Why couldn’t the concentrators be controlled to a target % solids? A scheme for BPR control was found and modified. A BPR controller was built that would supervise the steam flow to the concentrators. BL flow would be used as an FF variable. Bump tests were conducted on the BL flow and the steam flow separately. The dynamics of the BPR response were analyzed. The BPR response was much faster when the steam was changed compared to a change in BL flow. Also, the BL flow measurement is taken much further upstream. Thus, a dead time plus first order lead lag compensator was installed on the FF signal.
The BPR variation was reduced dramatically after the implementation in this scheme. Stabilizing the BPR of the product liquor leaving concentrator A had many benefits, including more stable fuel quality to the recovery boiler and more stable vapor flow to the rest of the evaporator train. This stabilization of the process led to further operational improvements.
GREG: What is your summary and perspective to help motivate automation engineers to do more than replicating feedback control?
MATTHEW: I have found in the mill that there are often transmitters installed for reasons such as accounting or process monitoring that could be further used for more advanced and robust control schemes. This is especially true around heat exchangers installed for energy reduction projects. When attempting to optimize a process, the plant engineer should not be afraid to look for temperature and flow transmitters that are already installed. The necessary instruments and valves may be found, already calibrated, and maintained. The above projects required no additional capital. It is not possible to implement effective feedforward controls without first being able to implement effective feedback controls. Dynamic modeling is a must for optimization. Remember, complicated schemes are not the goal. Controls that work all the time is the goal.

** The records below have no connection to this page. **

(* ===== verification/Hash.v ===== *)
(** The DXBC container checksum: [src/dxbc/dxbc_hash.c]. *)

From S2P Require Import Prelude UnityCommon.

(** * The MD5 round functions *)

Definition MD5_F (x y z : Z) : Z := Z.lor (Z.land x y) (Z.land (u32 (Z.lnot x)) z).
Definition MD5_G (x y z : Z) : Z := Z.lor (Z.land x z) (Z.land y (u32 (Z.lnot z))).
Definition MD5_H (x y z : Z) : Z := Z.lxor (Z.lxor x y) z.
Definition MD5_I (x y z : Z) : Z := Z.lxor y (Z.lor x (u32 (Z.lnot z))).

Definition ROTATE_LEFT (x n : Z) : Z := Z.lor (u32 (Z.shiftl x n)) (Z.shiftr x (32 - n)).

(** The four step macros: [a += f(b,c,d) + x + ac; a = rotl(a, s); a += b]. *)
Definition md5_step (f : Z -> Z -> Z -> Z) (a b c d x s ac : Z) : Z :=
  let a := u32 (a + u32 (u32 (f b c d + x) + ac)) in
  let a := ROTATE_LEFT a s in
  u32 (a + b).

Definition MD5_FF := md5_step MD5_F.
Definition MD5_GG := md5_step MD5_G.
Definition MD5_HH := md5_step MD5_H.
Definition MD5_II := md5_step MD5_I.

Definition MD5_S11 := 7.
Definition MD5_S12 := 12.
Definition MD5_S13 := 17.
Definition MD5_S14 := 22.
Definition MD5_S21 := 5.
Definition MD5_S22 := 9.
Definition MD5_S23 := 14.
Definition MD5_S24 := 20.
Definition MD5_S31 := 4.
Definition MD5_S32 := 11.
Definition MD5_S33 := 16.
Definition MD5_S34 := 23.
Definition MD5_S41 := 6.
Definition MD5_S42 := 10.
Definition MD5_S43 := 15.
Definition MD5_S44 := 21.

Definition MD5_PADDING : list byte := Byte.x80 :: repeat Byte.x00 63.

(** * The digest state and the block transform *)

(** [uint32_t buf[4]] *)
Record MD5_BUF := { buf0 : Z; buf1 : Z; buf2 : Z; buf3 : Z }.

(** [in_] is uninitialised memory until [md5_update] writes it. *)
Record MD5_CTX := { i0 : Z; i1 : Z; buf : MD5_BUF; in_ : list byte }.

Definition md5_transform (h : MD5_BUF) (words : list Z) : MD5_BUF :=
  let x := fun k => nth k words 0 in
  let a := buf0 h in
  let b := buf1 h in
  let c := buf2 h in
  let d := buf3 h in
  let a := MD5_FF a b c d (x 0%nat) MD5_S11 3614090360 in
  let d := MD5_FF d a b c (x 1%nat) MD5_S12 3905402710 in
  let c := MD5_FF c d a b (x 2%nat) MD5_S13 606105819 in
  let b := MD5_FF b c d a (x 3%nat) MD5_S14 3250441966 in
  let a := MD5_FF a b c d (x 4%nat) MD5_S11 4118548399 in
  let d := MD5_FF d a b c (x 5%nat) MD5_S12 1200080426 in
  let c := MD5_FF c d a b (x 6%nat) MD5_S13 2821735955 in
  let b := MD5_FF b c d a (x 7%nat) MD5_S14 4249261313 in
  let a := MD5_FF a b c d (x 8%nat) MD5_S11 1770035416 in
  let d := MD5_FF d a b c (x 9%nat) MD5_S12 2336552879 in
  let c := MD5_FF c d a b (x 10%nat) MD5_S13 4294925233 in
  let b := MD5_FF b c d a (x 11%nat) MD5_S14 2304563134 in
  let a := MD5_FF a b c d (x 12%nat) MD5_S11 1804603682 in
  let d := MD5_FF d a b c (x 13%nat) MD5_S12 4254626195 in
  let c := MD5_FF c d a b (x 14%nat) MD5_S13 2792965006 in
  let b := MD5_FF b c d a (x 15%nat) MD5_S14 1236535329 in
  let a := MD5_GG a b c d (x 1%nat) MD5_S21 4129170786 in
  let d := MD5_GG d a b c (x 6%nat) MD5_S22 3225465664 in
  let c := MD5_GG c d a b (x 11%nat) MD5_S23 643717713 in
  let b := MD5_GG b c d a (x 0%nat) MD5_S24 3921069994 in
  let a := MD5_GG a b c d (x 5%nat) MD5_S21 3593408605 in
  let d := MD5_GG d a b c (x 10%nat) MD5_S22 38016083 in
  let c := MD5_GG c d a b (x 15%nat) MD5_S23 3634488961 in
  let b := MD5_GG b c d a (x 4%nat) MD5_S24 3889429448 in
  let a := MD5_GG a b c d (x 9%nat) MD5_S21 568446438 in
  let d := MD5_GG d a b c (x 14%nat) MD5_S22 3275163606 in
  let c := MD5_GG c d a b (x 3%nat) MD5_S23 4107603335 in
  let b := MD5_GG b c d a (x 8%nat) MD5_S24 1163531501 in
  let a := MD5_GG a b c d (x 13%nat) MD5_S21 2850285829 in
  let d := MD5_GG d a b c (x 2%nat) MD5_S22 4243563512 in
  let c := MD5_GG c d a b (x 7%nat) MD5_S23 1735328473 in
  let b := MD5_GG b c d a (x 12%nat) MD5_S24 2368359562 in
  let a := MD5_HH a b c d (x 5%nat) MD5_S31 4294588738 in
  let d := MD5_HH d a b c (x 8%nat) MD5_S32 2272392833 in
  let c := MD5_HH c d a b (x 11%nat) MD5_S33 1839030562 in
  let b := MD5_HH b c d a (x 14%nat) MD5_S34 4259657740 in
  let a := MD5_HH a b c d (x 1%nat) MD5_S31 2763975236 in
  let d := MD5_HH d a b c (x 4%nat) MD5_S32 1272893353 in
  let c := MD5_HH c d a b (x 7%nat) MD5_S33 4139469664 in
  let b := MD5_HH b c d a (x 10%nat) MD5_S34 3200236656 in
  let a := MD5_HH a b c d (x 13%nat) MD5_S31 681279174 in
  let d := MD5_HH d a b c (x 0%nat) MD5_S32 3936430074 in
  let c := MD5_HH c d a b (x 3%nat) MD5_S33 3572445317 in
  let b := MD5_HH b c d a (x 6%nat) MD5_S34 76029189 in
  let a := MD5_HH a b c d (x 9%nat) MD5_S31 3654602809 in
  let d := MD5_HH d a b c (x 12%nat) MD5_S32 3873151461 in
  let c := MD5_HH c d a b (x 15%nat) MD5_S33 530742520 in
  let b := MD5_HH b c d a (x 2%nat) MD5_S34 3299628645 in
  let a := MD5_II a b c d (x 0%nat) MD5_S41 4096336452 in
  let d := MD5_II d a b c (x 7%nat) MD5_S42 1126891415 in
  let c := MD5_II c d a b (x 14%nat) MD5_S43 2878612391 in
  let b := MD5_II b c d a (x 5%nat) MD5_S44 4237533241 in
  let a := MD5_II a b c d (x 12%nat) MD5_S41 1700485571 in
  let d := MD5_II d a b c (x 3%nat) MD5_S42 2399980690 in
  let c := MD5_II c d a b (x 10%nat) MD5_S43 4293915773 in
  let b := MD5_II b c d a (x 1%nat) MD5_S44 2240044497 in
  let a := MD5_II a b c d (x 8%nat) MD5_S41 1873313359 in
  let d := MD5_II d a b c (x 15%nat) MD5_S42 4264355552 in
  let c := MD5_II c d a b (x 6%nat) MD5_S43 2734768916 in
  let b := MD5_II b c d a (x 13%nat) MD5_S44 1309151649 in
  let a := MD5_II a b c d (x 4%nat) MD5_S41 4149444226 in
  let d := MD5_II d a b c (x 11%nat) MD5_S42 3174756917 in
  let c := MD5_II c d a b (x 2%nat) MD5_S43 718787259 in
  let b := MD5_II b c d a (x 9%nat) MD5_S44 3951481745 in
  {| buf0 := u32 (buf0 h + a); buf1 := u32 (buf1 h + b);
     buf2 := u32 (buf2 h + c); buf3 := u32 (buf3 h + d) |}.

GREG: For much more on feedforward control, see the Mentor Q&A post started by Matthew “What are some ways to improve and prioritize feedforward and fast feedback control?” and the Control Talk column with Peter Morgan “A straightforward explanation of feedforward.”
Here is some guidance on how to make sure the feedforward does not do more harm than good.
First let’s consider the situations where the FF arrives way too soon creating inverse response or way too late creating a second disturbance. You can prevent it from arriving too soon by simply inserting a deadtime in series with the lead-lag in the dynamic compensation of the FF. Since there is no compensation for too much deadtime like there is with a lead for a lag in the FF, the best thing you can do is, if possible, start the FF before a setpoint is changed that creates the disturbance. In other words when the culprit setpoint change is requested, the FF starts and the actual culprit setpoint change is delayed so that FF is not too late.
Second, let’s see what we can do if an unmeasured disturbance is driving the PV in the same direction that the FF would do in its response to the measured disturbance. We can compute the current rate of change of the PV and the rate of change of the PV requested by the FF. The feedforward gain is multiplied by the fraction that is the expected PV rate of change from FF minus the current PV rate of change divided by the expected PV rate of change from FF. A Future-Value block can be used to quickly compute with good signal to noise ratio, the current rate of change observed and the expected PV rate of change from FF by a dynamic model of FF effect on PV developed from tests for dynamic compensation of the FF.